Required work: Copy out each line containing "otherwise" from the entries below.

Material provided below:

(** The scenario of the specification: stock 5, add 3, add 3 again, add 2. *)
Example scenario_add_3_3_2 :
  fst (addToCart (bodyRequest 1 7 3) worldWith3)
  = Throw (BadRequestError "Cannot add 3 more. Only 2 available")
  /\ exists r w',
       addToCart (bodyRequest 1 7 2) worldWith3 = (Ok r, w')
       /\ r_status r = 201
       /\ v_totalItems (r_cart r) = 5
       /\ v_totalPrice (r_cart r) = Js.ofZ 50.
Proof.
  split; [reflexivity|]. eexists; eexists. split; [reflexivity|].
  repeat split; reflexivity.
Qed.

(** C3 as stated fails: with an item of quantity 3 in the cart and stock 5,
    asking for 6 more exceeds the stock, yet the error reports the stock
    figure 5, not the remaining increment 2. *)
Lemma addToCart_merge_counterexample :
  ~ (forall (req : Request) (w : World) (productId q : Z) (p : Product)
            (cart : Cart) (e : CartItem),
        1 <= user_userId req ->
        body_productId req = Some productId ->
        body_quantity req = Some q ->
        1 <= q ->
        findProduct productId (db w) = Some p ->
        p_isActive p = true ->
        findCart (user_userId req) (db w) = Some cart ->
        find (fun i => i_productId i =? productId) (itemsOf (c_id cart) (db w))
        = Some e ->
        i_quantity e + q > p_stock p ->
        fst (addToCart req w)
        = Throw (BadRequestError
                   (remainingMessage q (p_stock p) (i_quantity e)))).
Proof.
  intros H.
  pose proof (H (bodyRequest 1 7 6) worldWith3 7 6 lamp (mkCart 1 1)
                (mkItem 1 1 7 3) ltac:(cbn; lia) eq_refl eq_refl ltac:(lia)
                eq_refl eq_refl eq_refl eq_refl ltac:(cbn; lia)) as C.
  assert (E : fst (addToCart (bodyRequest 1 7 6) worldWith3)
              = Throw (BadRequestError "Only 5 items available"))
    by reflexivity.
  rewrite E in C. vm_compute in C. discriminate C.
Qed.

(** C3, amended.  For a user id of at least 1, an existing active product
    and a requested quantity [q >= 1]:
    - [q] above the stock is refused with the stock figure, whatever the
      cart holds (and a stock below 1 with "out of stock");
    - otherwise, a cart without the product gets a new row with quantity
      [q] (the cart row is created first when the owner has none);
    - otherwise the row found has quantity [e]; when [e + q] exceeds the
      stock the request is refused with the remaining increment
      [stock - e] and nothing is written, else that row is set to [e + q]
      in place. *)
Theorem addToCart_merge (req : Request) (w : World) (productId q : Z)
  (p : Product) :
  1 <= user_userId req ->
  body_productId req = Some productId ->
  body_quantity req = Some q ->
  1 <= q ->
  findProduct productId (db w) = Some p ->
  p_isActive p = true ->
  let userId := user_userId req in
  let hasProduct := fun i => i_productId i =? productId in
  (p_stock p < 1 ->
   addToCart req w
   = (Throw (BadRequestError "Product is out of stock"),
      logged w [product_findUnique productId]))
  /\ (1 <= p_stock p < q ->
      addToCart req w
      = (Throw (BadRequestError (stockMessage (p_stock p))),
         logged w [product_findUnique productId]))
  /\ (q <= p_stock p ->
      findCart userId (db w) = None ->
      find hasProduct (itemsOf (nextCartId (db w)) (db w)) = None ->
      db (snd (addToCart req w))
      = insertItem (nextCartId (db w)) productId q
          (snd (insertCart userId (db w))))
  /\ (forall cart,
        q <= p_stock p ->
        findCart userId (db w) = Some cart ->
        match find hasProduct (itemsOf (c_id cart) (db w)) with
        | None =>
            db (snd (addToCart req w)) = insertItem (c_id cart) productId q (db w)
        | Some e =>
            if i_quantity e + q >? p_stock p
            then addToCart req w
                 = (Throw (BadRequestError
                             (remainingMessage q (p_stock p) (i_quantity e))),
                    logged w [product_findUnique productId;
                              cart_findUnique userId IncludeItems])
            else db (snd (addToCart req w))
                 = updateItem (i_id e) (i_quantity e + q) (db w)
        end).
Proof.
  intros Hu Hpid Hq Hq1 Hp Hact userId hasProduct.
  assert (Eu : (user_userId req <? 1) = false) by (apply Z.ltb_ge; lia).
  unfold addToCart. rewrite Eu, Hpid, Hq. numbers.
  unfold logged, stockMessage, remainingMessage.
  split; [|split; [|split]].
  - intros Hs. assert (E : (p_stock p <? 1) = true) by (apply Z.ltb_lt; lia).
    unfold bind at 1. unfold_client. cbn [db calls]. rewrite Hp, Hact.
    cbn [negb]. rewrite E. reflexivity.
  - intros Hs. assert (E : (p_stock p <? 1) = false) by (apply Z.ltb_ge; lia).
    assert (E2 : (p_stock p <? q) = true) by (apply Z.ltb_lt; lia).
    unfold bind at 1. unfold_client. cbn [db calls]. rewrite Hp, Hact.
    cbn [negb]. rewrite E, E2. reflexivity.
  - intros Hs Hc Hf.
    assert (E : (p_stock p <? 1) = false) by (apply Z.ltb_ge; lia).
    assert (E2 : (p_stock p <? q) = false) by (apply Z.ltb_ge; lia).
    unfold bind at 1. unfold_client. cbn [db calls]. rewrite Hp, Hact.
    cbn [negb]. rewrite E, E2. unfold bind. cbn [db calls]. fold userId.
    rewrite Hc.
    cbn [option_map insertCart joinItems fst snd c_id db calls].
    unfold itemsOf in *. cbn [cartItems]. fold hasProduct. rewrite Hf.
    cbn [db snd]. rewrite respondUpdated_db. reflexivity.
  - intros cart Hs Hc.
    assert (E : (p_stock p <? 1) = false) by (apply Z.ltb_ge; lia).
    assert (E2 : (p_stock p <? q) = false) by (apply Z.ltb_ge; lia).
    destruct (find hasProduct (itemsOf (c_id cart) (db w))) as [e|] eqn:Hf;
      [destruct (i_quantity e + q >? p_stock p) eqn:Hn|];
      unfold bind at 1; unfold_client; cbn [db calls]; rewrite Hp, Hact;
      cbn [negb]; rewrite E, E2; unfold bind; cbn [db calls]; fold userId;
      rewrite Hc; cbn [option_map joinItems fst snd db calls];
      fold hasProduct; rewrite Hf.
    + rewrite Hn, <- app_assoc. reflexivity.
    + rewrite Hn. apply find_itemsOf_In in Hf. destruct Hf as (Hin & _ & _).
      cbn [db calls]. rewrite (In_hasItem _ _ Hin). cbn [db snd].
      rewrite respondUpdated_db. reflexivity.
    + cbn [db snd]. rewrite respondUpdated_db. reflexivity.
Qed.
(** C8. For records whose values are strings, finite numbers, booleans,
    arrays of strings or null, the JSON export parses back to the list of
    records it was made from, field for field and in the same order. *)
Theorem json_export_round_trip clock data :
  Forall jsonSafeRecord data ->
  exists text,
    formatExportData clock data "json" = Js.Ok text /\
    parseJSON text = Some (recordsValue data).
Proof.
  intros Hall. exists (stringify EmptyString (recordsValue data)).
  split; [reflexivity|].
  apply parse_stringify. constructor.
  induction Hall as [|o rest Ho _ IH]; constructor; [|exact IH].
  now apply jsonSafeRecord_safe.
Qed.

End JsonFacts.

Section JsonExamples.
Import Formatter Samples.

Lemma json_export_round_trip_witness :
  exists text,
    formatExportData (stoppedClock 0) [mixedRecord; product "P"; []] "json" = Js.Ok text /\
    parseJSON text = Some (recordsValue [mixedRecord; product "P"; []]).
Proof.
  apply (json_export_round_trip (stoppedClock 0) [mixedRecord; product "P"; []]).
  repeat constructor.
Defined.

(** The text of a small export. *)
Example json_export_text :
  formatExportData (stoppedClock 0) [product "P"; []] "json"
  = Js.Ok (lines [ "[";
                      "  {";
                      "    " ++ quoted "title" ++ ": " ++ quoted "P" ++ ",";
                      "    " ++ quoted "price" ++ ": 9.5";
                      "  },";
                      "  {}";
                      "]" ])%string.
Proof. reflexivity. Qed.

(** NaN is no JSON-safe number: it is written as [null]. *)
Example nan_is_written_as_null :
  parseJSON (stringify EmptyString (recordsValue [[("rating", Js.VNum "NaN")]]))
  = Some (recordsValue [[("rating", Js.VNull)]]).
Proof. vm_compute. reflexivity. Qed.

(** Keys that are array indices are listed first when an object is built. *)
Example parse_lists_indices_first :
  option_map (fun v => match v with Js.VObj o => Js.keys o | _ => [] end)
             (parseJSON ("{" ++ quoted "b" ++ ":1," ++ quoted "10" ++ ":2,"
                             ++ quoted "9" ++ ":3}")%string)
  = Some ["9"; "10"; "b"].
Proof. vm_compute. reflexivity. Qed.

End JsonExamples.

(* ================================================================== *)
(** * Properties: property writes *)
(* ================================================================== *)

Section ObjectFacts.

Context {A : Type}.
Implicit Types (o : list (string * A)) (k : string) (v : A).

Lemma hasKey_In k o : Js.hasKey k o = true <-> In k (map fst o).
Proof.
  induction o as [|[k' v'] o IH]; simpl; [split; [discriminate|intros []]|].
  rewrite orb_true_iff, IH, String.eqb_eq. split; intros [H|H]; auto.
Qed.

Lemma keys_replaceValue k v o : map fst (Js.replaceValue k v o) = map fst o.
Proof.
  induction o as [|[k' v'] o IH]; simpl; [reflexivity|].
  destruct (String.eqb_spec k k'); simpl; congruence.
Qed.

Lemma In_placeNew k v o (e : string * A) :
  In e (Js.placeNew k v o) <-> e = (k, v) \/ In e o.
Proof.
  induction o as [|[k' v'] o IH]; simpl; [intuition|].
  destruct (Js.listedBefore k k'); simpl; [intuition|].
  rewrite IH. intuition.
Qed.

End of Material provided.

Result for this task:
    - otherwise, a cart without the product gets a new row with quantity
    - otherwise the row found has quantity [e]; when [e + q] exceeds the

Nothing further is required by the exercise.